Civic eState

About

The Civic eState network is all about the policy challenge of recognising and/or co-designing legal and sustainable urban commons governance mechanisms enabling city inhabitants and local communities constitutional rights to collectively act in the general interest.

The Civic eState network started with the aim of transferring Naples’ Good Practice on urban commons collective governance, with appropriate adjustment and betterment, to other European partner cities including Barcelona (ES), Gdansk (PL), Ghent (BE), Amsterdam (NL), Iasi (RO) and Presov (SK).

Naples’ Good Practice consists of enabling collective management of urban essential facilities conceived as urban commons. Are interpreted as urban commons:  tangible and intangible assets, services and infrastructures functional to the exercise of fundamental rights considered by the city of Naples as collectively owned and therefore removed from the “exclusive use” proprietary logic to be governed through civic “direct management”.

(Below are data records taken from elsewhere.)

Lemma to_underscore_spec l :
  let '(p, rest) := to_underscore l in
  (underscore ∉ p) ∧ (match rest with
                    | None => l = p
                    | Some r => l = p ++ underscore :: r ∧ (length r < length l)%nat
                    end).
Proof.
  induction l as [|a l IH]; cbn [to_underscore]; [split; [by intros ?%elem_of_nil|done]|].
  unfold c_char. destruct (Ascii.eqb_spec a "_") as [->|Hne].
  - split; [by intros ?%elem_of_nil|]. split; [done|]. cbn. lia.
  - destruct (to_underscore l) as [p rest]. destruct IH as [Hp Hr]. split.
    + rewrite elem_of_cons. intros [?|?]; [by apply Hne|done].
    + destruct rest as [r|]; [|by rewrite Hr]. destruct Hr as [-> Hl]. split; [done|]. cbn in *. lia.
Qed.

Lemma parts_loop_ok spare fuel parts pos :
  (0 < spare)%nat → (length pos < fuel)%nat → Forall (λ p, underscore ∉ p) parts →
  ∃ more, parts_loop spare fuel (length parts + spare) parts pos = Ok (parts ++ more) ∧
    Forall (λ p, underscore ∉ p) (parts ++ more) ∧ more ≠ [] ∧
    joined (parts ++ more) = match parts with [] => pos | _ => joined parts ++ underscore :: pos end.
Proof.
  intros Hs. revert parts pos. induction fuel as [|fuel IH]; intros parts pos Hl Hp; [lia|]. cbn [parts_loop].
  rewrite (proj2 (Nat.ltb_lt _ _)) by lia. pose proof (to_underscore_spec pos) as H.
  destruct (to_underscore pos) as [p rest]. destruct H as [Hin Hr].
  assert (Forall (λ p, underscore ∉ p) (parts ++ [p])) as Hp' by (apply Forall_app; split; [done|by constructor]).
  assert (joined (parts ++ [p]) = match parts with [] => p | _ => joined parts ++ underscore :: p end) as Hj.
  { destruct parts as [|p1 parts _] using rev_ind; [cbn; by rewrite app_nil_r|]. rewrite joined_snoc.
    by destruct parts. }
  destruct rest as [r|].
  - destruct Hr as [-> Hlen]. destruct (IH (parts ++ [p]) r ltac:(lia) Hp') as (more & E & Hf & Hne & Hjm).
    exists (p :: more). rewrite E, <-app_assoc in *. cbn [app] in *. split_and!; [done|done|done|].
    rewrite cons_middle, app_assoc in Hjm |- *. rewrite Hjm, Hj.
    destruct parts; cbn [app]; rewrite <-?app_assoc; done.
  - exists [p]. split_and!; [done|done|done|]. by rewrite Hj, Hr.
Qed.
Fixpoint session_loop (s : Session) (evs : list SessionEvent) : Run :=
  match evs with
  | [] => Running s
  | e :: rest =>
      match session_step s e with
      | Running s' => session_loop s' rest
      | o => o
      end
  end.

Definition new_session : Session := mkSession false false [] [] [] 0.

Definition runRpc (d : Shuttle) (conn : Conn) : Run :=
  match getHelloMessage d with
  | Ok hello =>
      match hello_send conn with
      | Some e =>
          Returned (Some e)
            (mkSession false false [(HelloFrame hello, false)] [] [] 0)
      | None =>
          session_loop
            (mkSession true false [(HelloFrame hello, true)] [] [] 0)
            (schedule conn)
      end
  | Err e => Returned (Some e) new_session
  end.

(** What the supervising loop does, in order. *)
Inductive SupervisorEvent :=
| Dialed (ok : bool)
| Ran (o : Run)
| Logged (msg : string)
| Slept (seconds : nat).

(** [RunRpcConnection]: one turn per attempt; [None] is a dial that fails.
    A session that is still running when its schedule ends keeps the loop
    inside [runRpc], so no later attempt is made. *)
Fixpoint RunRpcConnection (d : Shuttle) (attempts : list (option Conn))
  : list SupervisorEvent :=
  match attempts with
  | [] => []
  | None :: rest =>
      [Dialed false; Logged "failed to dial estuary rpc endpoint"; Slept 10]
      ++ RunRpcConnection d rest
  | Some conn :: rest =>
      let o := runRpc d conn in
      match o with
      | Returned (Some _) _ =>
          [Dialed true; Ran o; Logged "rpc routine exited with an error";
           Slept 10] ++ RunRpcConnection d rest
      | Returned None _ =>
          [Dialed true; Ran o;
           Logged "rpc routine exited with no error, reconnecting...";
           Slept 1] ++ RunRpcConnection d rest
      | _ => [Dialed true; Ran o]
      end
  end.

(** ** HTTP surface *)

Module util.

(** Modelled from the spec: the error codes and the permission level are
    declared outside main.go. *)
Definition ERR_CONTENT_ADDING_DISABLED : string :=
  "ERR_CONTENT_ADDING_DISABLED".

Definition ERR_NOT_AUTHORIZED : string := "ERR_NOT_AUTHORIZED".

Definition PermLevelUser : Z := 2.

End util.

Record User := mkUser {
  User_ID : uint;
  Username : string;
  Perms : Z;
  AuthToken : string;
  StorageDisabled : bool
}.

(** A reply written with [c.JSON(code, map[string]string{...})]. *)
Record JSON := mkJSON {
  status_code : nat;
  body : list (string * string)
}.

(** [blocks.Block]. *)
Record Block := mkBlock { Block_Cid : cid.Cid; Block_RawData : list Byte.byte }.
(** [InteractionTracker.track_field_fill]. *)
Definition track_field_fill (now : Z)
    (field_id field_name field_label field_type : string) (value : option json)
    (success : bool) (error_message : option string) (duration_ms : option Z)
    (tr : InteractionTracker) : InteractionTracker :=
  let i := make_interaction tr now
             (if success then FIELD_FILL else FIELD_FILL_ATTEMPT)
             (Some field_id) (Some ("#" ++ field_id)) (Some field_label)
             (Some "fill") value success error_message None None duration_ms
             [("field_name", JStr field_name); ("field_type", JStr field_type)] in
  let tr' := record_interaction i tr in
  match tr_current_page_id tr' with
  | Some pid =>
      if String.eqb pid "" then tr'
      else
        let m := tr_metrics tr' in
        match m_pages_metrics m !! pid with
        | Some pm =>
            let fi := match pm_field_interactions pm !! field_id with
                      | Some fi => fi
                      | None => {| fi_field_id := field_id;
                                   fi_field_name := field_name;
                                   fi_field_label := field_label;
                                   fi_field_type := field_type;
                                   fi_required := false; fi_attempts := [];
                                   fi_final_value := None;
                                   fi_was_filled := false;
                                   fi_was_filled_correctly := false;
                                   fi_validation_errors := [] |}
                      end in
            let pm' := pm_with_fields pm
                         (<[field_id := fi_track fi i value success error_message]>
                            (pm_field_interactions pm)) in
            tr_with tr' (tr_interactions tr') (tr_current_page_id tr')
              (tr_current_page_url tr')
              (m_with_pages m (m_pages_visited m) (<[pid := pm']> (m_pages_metrics m)))
        | None => tr'
        end
  | None => tr'
  end.
(** X12. When the authorization URL cannot be built, login answers 500
    "Authentication error", but the session already holds the new
    pending-login record: the verifier and state are written before the
    URL is asked for. *)
Theorem failed_login_leaves_pending_record {St} (client : OidcClient) (redirectUri : string)
    (req : Request) (app app1 : App St) (config : Configuration) (e : Exn) :
  getOIDCConfig client app = (Ok config, app1) ->
  buildAuthorizationUrl client config
    {| redirect_uri := redirectUri;
       scope := "openid profile email";
       code_challenge := calculatePKCECodeChallenge client (randomPKCECodeVerifier client);
       code_challenge_method := "S256";
       param_state := randomState client |} = Throw e ->
  login client redirectUri req app
  = (Ok (mkResponse 500 (Text "Authentication error")),
     mkApp (Some config)
       (mkSession (sess_userId (session app))
          (Some (randomPKCECodeVerifier client)) (Some (randomState client)))
       (store app)).
Proof.
  intros Hcfg Hurl.
  destruct (getOIDCConfig_frame _ _ _ _ Hcfg) as (Hsess & Hstore & Hcached & _).
  unfold login, try_catch, bind at 1. rewrite Hcfg.
  unfold bind at 1, get_session. unfold bind at 1, put_session.
  unfold bind at 1, lift_outcome. rewrite Hurl.
  unfold ret. cbn [oidcConfig session store].
  by rewrite Hsess, Hstore, (Hcached config eq_refl).
Qed.

Lemma failed_login_leaves_pending_record_witness :
  login Sample.idp_no_endpoint Sample.callbackUri (Fixture.callback_request [])
    (mkApp None (mkSession (Some "bob") None None) Fixture.db)
  = (Ok (mkResponse 500 (Text "Authentication error")),
     mkApp (Some Sample.config)
       (mkSession (Some "bob") (Some "verifier-2") (Some "state-2")) Fixture.db).
Proof.
  apply (failed_login_leaves_pending_record Sample.idp_no_endpoint Sample.callbackUri
           (Fixture.callback_request [])
           (mkApp None (mkSession (Some "bob") None None) Fixture.db)
           (mkApp (Some Sample.config) (mkSession (Some "bob") None None) Fixture.db)
           Sample.config (JsError "authorization_endpoint missing"));
    reflexivity.
Defined.

(** X13. Login and callback fit together: the callback that follows a
    login hands the token endpoint exactly the verifier and the state
    that login drew, uses the configuration login cached, and on success
    leaves the session authenticated as the upserted user with the
    pending-login record gone. *)
Theorem login_then_callback {St} (storage : IStorage St) (client client' : OidcClient)
    (redirectUri : string) (req req' : Request) (app app1 : App St)
    (config : Configuration) (url : string) (tokens : TokenSet) (userinfo : UserInfo)
    (user : User) (st : St) :
  getOIDCConfig client app = (Ok config, app1) ->
  buildAuthorizationUrl client config
    {| redirect_uri := redirectUri;
       scope := "openid profile email";
       code_challenge := calculatePKCECodeChallenge client (randomPKCECodeVerifier client);
       code_challenge_method := "S256";
       param_state := randomState client |} = Ok url ->
  randomPKCECodeVerifier client <> "" ->
  randomState client <> "" ->
  authorizationCodeGrant client' config (mkUrl redirectUri (req_query req'))
    (randomPKCECodeVerifier client) (randomState client) = Ok tokens ->
  fetchUserInfo client' config (access_token tokens) (token_type tokens) = Ok userinfo ->
  upsertUser storage
    {| upsert_id := sub userinfo;
       upsert_email := or_null (email userinfo);
       upsert_firstName := or_null (given_name userinfo);
       upsert_lastName := or_null (family_name userinfo);
       upsert_profileImageUrl := or_null (picture userinfo) |}
    (store app) = (Ok user, st) ->
  callback storage client' redirectUri req' (login client redirectUri req app).2
  = (Ok (mkResponse 302 (Location "/")),
     mkApp (Some config) (mkSession (Some (user_id user)) None None) st).
Proof.
  intros Hcfg Hurl Hverifier Hstate Hgrant Hinfo Hupsert.
  rewrite (login_opens_pending_login_run client redirectUri req app app1 config url Hcfg Hurl).
  cbn [snd].
  set (app2 := mkApp (Some config) _ (store app)).
  rewrite (callback_pending storage client' redirectUri req' app2 config app2
             (randomPKCECodeVerifier client) (randomState client)
             (getOIDCConfig_cached client' app2 config eq_refl)).
  - cbn [store session oidcConfig app2]. by rewrite Hgrant, Hinfo, Hupsert.
  - cbn [session sess_codeVerifier]. unfold or_null.
    by destruct (randomPKCECodeVerifier client).
  - cbn [session sess_state]. unfold or_null.
    by destruct (randomState client).
Qed.
Definition set_rng (v : Z) (w : world) : world :=
  World v (host w) (dev w) (kargs w) (pending w) (stores w) (trace w).
Definition set_host (v : mem3) (w : world) : world :=
  World (rng w) v (dev w) (kargs w) (pending w) (stores w) (trace w).
Definition set_dev (v : mem3) (w : world) : world :=
  World (rng w) (host w) v (kargs w) (pending w) (stores w) (trace w).
Definition set_kargs (v : list (option karg)) (w : world) : world :=
  World (rng w) (host w) (dev w) v (pending w) (stores w) (trace w).
Definition set_pending (v : list command) (w : world) : world :=
  World (rng w) (host w) (dev w) (kargs w) v (stores w) (trace w).
Definition set_stores (v : list Z) (w : world) : world :=
  World (rng w) (host w) (dev w) (kargs w) (pending w) v (trace w).
Definition emit (e : event) (w : world) : world :=
  World (rng w) (host w) (dev w) (kargs w) (pending w) (stores w) (e :: trace w).

(** No [srand] call precedes the first [rand]: the generator starts in
    the state of seed 1 (ISO C, 7.22.2.2). *)
Definition initial_world : world :=
  World 1 (Mem3 [] [] []) (Mem3 [] [] []) [None; None; None; None] [] [] [].

(** ** The monad of the host program *)

(** A computation returns, leaves the process through [exit], or runs
    into undefined behaviour. *)
Inductive outcome (A : Type) : Type :=
  | Ret (a : A)
  | Exit (code : Z)
  | Undefined.
Arguments Ret {A} a.
Arguments Exit {A} code.
Arguments Undefined {A}.

Definition M (A : Type) : Type := world → outcome A * world.

Definition ret {A} (a : A) : M A := λ w, (Ret a, w).

Definition bind {A B} (m : M A) (k : A → M B) : M B :=
  λ w, match m w with
       | (Ret a, w') => k a w'
       | (Exit c, w') => (Exit c, w')
       | (Undefined, w') => (Undefined, w')
       end.

Declare Scope host_scope.
Delimit Scope host_scope with host.
Notation "'do' x <- m ; k" := (bind m (λ x, k))
  (at level 10, x name, m at level 100, k at level 200,
   format "'[v' 'do'  x  <-  m ; '/' k ']'") : host_scope.
Notation "m ;;; k" := (bind m (λ _, k))
  (at level 100, k at level 200, right associativity) : host_scope.
Local Open Scope host_scope.

Definition exit {A} (code : Z) : M A := λ w, (Exit code, w).
Definition undefined {A} : M A := λ w, (Undefined, w).
Definition modify (f : world → world) : M unit := λ w, (Ret tt, f w).
Definition gets {A} (f : world → A) : M A := λ w, (Ret (f w), w).

(** [for (int i = start; i < bound; i++) body], on fuel. *)
Fixpoint for_loop (fuel : nat) (i bound : Z) (body : Z → M unit) : M unit :=
  match fuel with
  | O => undefined
  | S fuel' =>
      if i <? bound then body i ;;; for_loop fuel' (Int32.add i 1) bound body
      else ret tt
  end.

(** ** Constants of the program and of the API *)

Definition MATRIX_SIZE : Z := 512.
Definition CL_SUCCESS : Z := 0.
Definition CL_TRUE : bool := true.
Definition sizeof_float : Z := 4.

Definition nl : string := String "010" EmptyString.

Naples’ Good Practice relies on a public-community governance approach i.e. the engagement of neighborhood-based community in designing, experimenting, managing, and delivering new forms of cultural and social services and revitalizing the urban historical heritage to revive the local identity while uniting the local activists, civic entrepreneurs and the active citizenship scene.

This practice was meant to overcome the traditional top-down command-and-control system through bringing together city inhabitants at the heart of the decision-making and city assets management process. Indeed, this form of collectice proceeding secures fair and open access, co-design, preservation and a social and economic sustainability model of urban assets and infrastructures all for the benefit of future generations.